Speak to my gossip Venus one fair word,
One nickname for her purblind son and heir[C 1],
Young Adam Cupid,[C 2][E 1] he that shot so trim[C 3][E 2]
When King Cophetua loved the beggar-maid.—
He heareth not, he stirreth[E 3] not, he moveth not; 15
The ape is dead, and[C 4] I must conjure him.—
I conjure thee by Rosaline's bright eyes,
By her high forehead, and her scarlet lip,
By her fine foot, straight leg, and quivering thigh,

  1. 12. heir] Q1, Qq 4, 5; her Q, F.
  2. 13. Adam Cupid] Steevens (Upton conj.); Abraham: Cupid Q1, Qq 2, 3; Abraham Cupid Qq 4, 5 Ff;
  3. trim] Q1; true Q, F.
  4. 16. and] Q, omitted F.

    Rowe's couple, adopted by many editors.

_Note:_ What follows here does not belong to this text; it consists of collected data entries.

Lemma shows_wire_header ct : shows (reparse (controlHeader ct)) ct false None.
Proof.
  apply (shows_reparse _ _ _ None); [unfold controlHeader; by ber_simpl|]. left.
  eexists. unfold controlHeader. ber_simpl. split; [done|].
  by rewrite reparse_octets.
Qed.

Lemma shows_wire_criticality ct crit :
  shows (reparse (appendCriticality crit (controlHeader ct))) ct crit None.
Proof.
  destruct crit; [|apply shows_wire_header].
  apply (shows_reparse _ _ _ None); [unfold appendCriticality, controlHeader; by ber_simpl|].
  right; left. do 2 eexists. unfold appendCriticality, controlHeader. ber_simpl.
  split; [done|]. rewrite reparse_octets, reparse_boolean by done. done.
Qed.

Lemma shows_wire_value ct crit q :
  ClassType q = ClassUniversal → TagType q = TypePrimitive → Tag q = TagOctetString →
  shows (reparse (AppendChild (appendCriticality crit (controlHeader ct)) q)) ct crit
    (Some (reparse q)).
Proof.
  intros Hc Ht Hg. pose proof (Value_reparse_value q Hc Ht Hg) as Hv.
  apply (shows_reparse _ _ _ (Some q)).
  { destruct crit; unfold appendCriticality, controlHeader; by ber_simpl. }
  right; right. destruct crit; [right|left].
  - do 3 eexists. unfold appendCriticality, controlHeader. ber_simpl.
    split; [done|]. rewrite reparse_octets, reparse_boolean by done. done.
  - do 2 eexists. unfold appendCriticality, controlHeader. ber_simpl.
    split; [done|]. rewrite reparse_octets by done. done.
Qed.

(** Both ways a control packet reaches [decodeControl]: as it was built, or
    read from the wire. *)
Definition arrives (wire : bool) (p p' : Packet) : Prop :=
  p' = if wire then reparse p else p.

Lemma arrives_none w ct crit p :
  arrives w (appendCriticality crit (controlHeader ct)) p → shows p ct crit None.
Proof.
  intros ->. destruct w; [apply shows_wire_criticality|apply shows_criticality].
Qed.

Lemma arrives_string w ct crit s d p :
  arrives w (AppendChild (appendCriticality crit (controlHeader ct))
             (ber_NewString ClassUniversal TypePrimitive TagOctetString s d)) p →
  ∃ v, shows p ct crit (Some v) ∧ Value v = VString s ∧ Data v = s.
Proof.
  intros ->. destruct w; eexists.
  - split; [apply shows_wire_value; by ber_simpl|].
    rewrite reparse_octets; by ber_simpl.
  - split; [apply shows_criticality_value; by ber_simpl|]. by ber_simpl.
Qed.

Lemma arrives_value w ct d q p :
  arrives w (AppendChild (controlHeader ct) (valuePacket d q)) p →
  (w = true → ∃ n, enc q n) →
  ∃ v q', shows p ct false (Some v) ∧
          reaches q (set_Description "Control Value" v) q' ∧ arrives w q q'.
Proof.
  intros -> Hq. destruct w; (eexists _, _; split; [|split; [|done]]).
  - by apply (shows_wire_value ct false); unfold valuePacket; ber_simpl.
  - destruct Hq as [n Hn]; [done|]. apply reaches_described. by econstructor.
  - apply shows_header_value. by rewrite Value_valuePacket.
  - apply reaches_described. constructor.
Qed.

Lemma paging_decodes w n ck q' :
  in_uint 32 n → arrives w (pagingSequence n ck) q' →
  ∃ c0 c1, Children q' = [c0; c1] ∧ Value c0 = VInt64 n ∧ Data c1 = ck.
Proof.
  intros Hn Hq.
  assert (int64 n = n) as Hi.
  { apply wrapS_id; [lia|]. unfold in_uint, in_int in *. simpl. lia. }
  rewrite Hq. destruct w; unfold pagingSequence; rewrite Hi;
    [|do 2 eexists; ber_simpl; split; [done|]; by ber_simpl].
  - rewrite reparse_constructed by by ber_simpl. ber_simpl.
    do 2 eexists. split; [done|].
    erewrite reparse_integer; [|done|done|by left|done|].
    + rewrite reparse_octets; by ber_simpl.
    + unfold in_uint, in_int in *. simpl. lia.
Qed.

Lemma enc_paging n ck :
  in_uint 32 n → Z.of_nat (String.length ck) < 2 ^ 30 →
  enc (pagingSequence n ck) (Z.of_nat (String.length ck) + 20).
Proof.
  intros Hn Hck. unfold pagingSequence.
  assert (int64 n = n) as ->.
  { apply wrapS_id; [lia|]. unfold in_uint, in_int in *. simpl. lia. }
  eapply (enc_AppendChild _ _ 14 (Z.of_nat (String.length ck)));
    [|by ber_simpl|by apply enc_octets; lia|lia].
  apply (enc_AppendChild _ _ 0 8); [apply enc_sequence|by ber_simpl| |lia].
  eapply enc_NewInteger; [by left; auto|done|]. unfold in_uint, in_int in *. simpl. lia.
Qed.

(** The packet of a control is one the library reads back. *)
Lemma enc_header ct :
  Z.of_nat (String.length ct) < 2 ^ 30 →
  enc (controlHeader ct) (Z.of_nat (String.length ct) + 6).
Proof.
  intros. unfold controlHeader. rewrite NewString_eq.
  apply (enc_AppendChild _ _ 0 (Z.of_nat (String.length ct)));
    [apply enc_sequence|by ber_simpl|apply enc_octets; lia|lia].
Qed.

Lemma TagType_header ct : TagType (controlHeader ct) = TypeConstructed.
Proof. unfold controlHeader. by ber_simpl. Qed.

Lemma TagType_criticality crit ct :
  TagType (appendCriticality crit (controlHeader ct)) = TypeConstructed.
Proof. destruct crit; unfold appendCriticality, controlHeader; by ber_simpl. Qed.

Lemma enc_criticality ct crit :
  Z.of_nat (String.length ct) < 2 ^ 30 →
  enc (appendCriticality crit (controlHeader ct)) (Z.of_nat (String.length ct) + 13).
Proof.
  intros. destruct crit; simpl.
  - eapply enc_AppendChild; [by apply enc_header|apply TagType_header|apply enc_NewBoolean|lia].
  - eapply enc_le; [by apply enc_header|lia].
Qed.

Lemma enc_value ct d q n :
  Z.of_nat (String.length ct) ≤ 100 → enc q n → n < 2 ^ 30 + 100 →
  enc (AppendChild (controlHeader ct) (valuePacket d q)) (n + 200).
Proof.
  intros. eapply (enc_AppendChild _ _ _ (n + 6));
    [apply enc_header; lia|apply TagType_header| |lia].
  eapply enc_AppendChild_octets; [done|lia].
Qed.

Lemma behera_value_decodes w c e n p :
  arrives w (beheraValue (controlHeader ControlTypeBeheraPasswordPolicy) e) p →
  enc e n → n ≤ 100 →
  (∀ e', arrives w e e' →
     ∃ e'', beheraElement (mkBehera (-1) (-1) (-1) "") e' = Ok (c, e'')) →
  ∃ p', decodeControl (Some p) = Ok (ControlBeheraPasswordPolicy c, p').
Proof.
  intros Hp Hn Hle Hd.
  destruct (arrives_value w _ "" (beheraSequence e) p Hp) as (v & q' & Hs & Hr & Hq).
  { intros _. exists (n + 6). by apply enc_behera. }
  assert (∃ e', Children q' = [e'] ∧ arrives w e e') as (e' & Hc & He').
  { rewrite Hq. unfold arrives, beheraSequence. destruct w; [|by ber_simpl; eauto].
    rewrite reparse_constructed by by ber_simpl. ber_simpl. eauto. }
  destruct (Hd e' He') as [e'' Hd'].
  destruct (decodeBehera_reaches _ _ _ _ _ _ Hr Hc Hd') as [v' Hv'].
  eapply decodeControl_shows; [exact Hs|]. exact Hv'.
Qed.

Lemma behera_decodes w c p :
  behera_wf c → arrives w (ControlBeheraPasswordPolicy_Encode c) p →
  ∃ p', decodeControl (Some p) = Ok (ControlBeheraPasswordPolicy c, p').
Proof.
  intros Hwf Hp.
  destruct Hwf as [|n Hn|n Hn|e He]; unfold ControlBeheraPasswordPolicy_Encode in Hp;
    simpl in Hp.
  - eapply decodeControl_shows; [by apply (arrives_none w _ false)|]. reflexivity.
  - repeat case_decide; try lia.
    eapply (behera_value_decodes w _ (warningElement 1 n)); [done|apply enc_warning; lia|lia|].
    intros e' ->. apply (warning_decodes (mkBehera (-1) (-1) (-1) "") 1 n); [|done]. destruct w; auto.
  - repeat case_decide; try lia.
    eapply (behera_value_decodes w _ (warningElement 0 n)); [done|apply enc_warning; lia|lia|].
    intros e' ->. apply (warning_decodes (mkBehera (-1) (-1) (-1) "") 0 n); [|done]. destruct w; auto.
  - repeat case_decide; try lia.
    eapply behera_value_decodes; [done|by apply enc_error|lia|].
    intros e' ->. apply (error_decodes (mkBehera (-1) (-1) (-1) "") e); [|done].
    destruct w; auto.
Qed.

Lemma decodeControl_arrives w c p :
  control_wf c → (w = true → control_size c < 2 ^ 30) → arrives w (Encode c) p →
  ∃ p', decodeControl (Some p) = Ok (c, p').
Proof.
  intros Hwf Hsz Hp. destruct c as [ct crit v|crit| | | |c|b|e|n ck]; simpl in *.
  - unfold ControlString_Encode in Hp. case_decide as Hv.
    + subst v. eapply decodeControl_shows; [by eapply arrives_none|].
      by rewrite decodeValue_String.
    + destruct (arrives_string _ _ _ _ _ _ Hp) as (u & Hs & Hu & _).
      eapply decodeControl_shows; [done|]. rewrite decodeValue_String by done.
      simpl. rewrite Hu. reflexivity.
  - eapply decodeControl_shows; [by eapply arrives_none|]. reflexivity.
  - eapply decodeControl_shows; [by apply (arrives_none w _ false)|]. reflexivity.
  - eapply decodeControl_shows; [by apply (arrives_none w _ false)|]. reflexivity.
  - eapply decodeControl_shows; [by apply (arrives_none w _ false)|]. reflexivity.
  - by eapply behera_decodes.
  - subst b. eapply decodeControl_shows; [by apply (arrives_none w _ false)|]. reflexivity.
  - destruct (arrives_string w _ false _ _ _ Hp) as (u & Hs & _ & Hd).
    eapply decodeControl_shows; [exact Hs|]. ber_simpl. rewrite law_DecodeString, Hd.
    rewrite Strconv.ParseInt_FormatInt by done. reflexivity.
  - rewrite ControlPaging_Encode_eq in Hp.
    destruct (arrives_value w _ _ _ _ Hp) as (v & q' & Hs & Hr & Hq).
    { intros Hw. eexists. apply enc_paging; auto. }
    destruct (paging_decodes w n ck q' Hwf Hq) as (c0 & c1 & Hc & Hz & <-).
    destruct (decodePaging_reaches _ _ _ _ _ _ Hr Hc Hz) as [v' Hv'].
    eapply decodeControl_shows; [exact Hs|]. etrans; [exact Hv'|].
    unfold uint32. by rewrite wrapU_id.
Qed.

  1. 13. Adam Cupid] Upton's conjecture Adam (easily misread Abram) is generally accepted, the allusion being to the great archer, Adam Bell, famous in ballad poetry. Compare Much Ado, I. i. 260: "shoot at me; and he that hits me let him be clapped on the shoulder, and called Adam." The Abraham of Q1, Qq, Ff may be right. If the source of Cophetua ballad were found, which may lurk in some old book on Africa, a bowman named Abraham might be discovered. An Ethiopian king (448–470) was so named. If "young Abraham" is named after the patriarch, the nickname must mean "father of many nations" (Genesis xvii. 5), not wholly inappropriate to Cupid. Knight supposed that cheat was meant, the allusion being to the Abraham-men of Elizabethan days—vagabonds, bare-armed and bare-legged, pretending madness. In S. Rowlands' Martin Mark-all (about 1609), he gives Abram as a slang word meaning mad. In Street Robberies consider'd (about 1700) Abram is given as a cant word for naked, which would suit Cupid well, but, though clearly a relic of the Abraham-men, I have found no earlier example in this sense. Again, as Theobald observed, abraham and abram are old spellings of auburn (e.g. Coriolanus, II. iii. 21, F text); many examples might be cited. Italian poets name Cupid "Il biondo Dio," and W. Thomas, Principal Rules of the Italian Grammer, 1567, explains biondo, as "the aberne (auburn) colour, that is betwene white and yelow." White reads "auburn" here. Finally, the nickname may be an allusion to some forgotten Elizabethan contemporary, whose name (such, for example, as S[ir] Abra[ham] Bowerman, who wrote verses in the British Museum copy of Nash's Jack Wilton) or whose fame in archery invited a jest.
  2. 13. trim] The trim of Q1 preserves a word of the ballad "King Cophetua and the Beggar Maid," given in Percy's Reliques: "The blinded boy that shoots so trim." In Love's Labour's Lost, I. ii. 117, the ballad is spoken of as written "some three ages since."
  3. 15. stirreth] Q 3 (alone) reads striveth.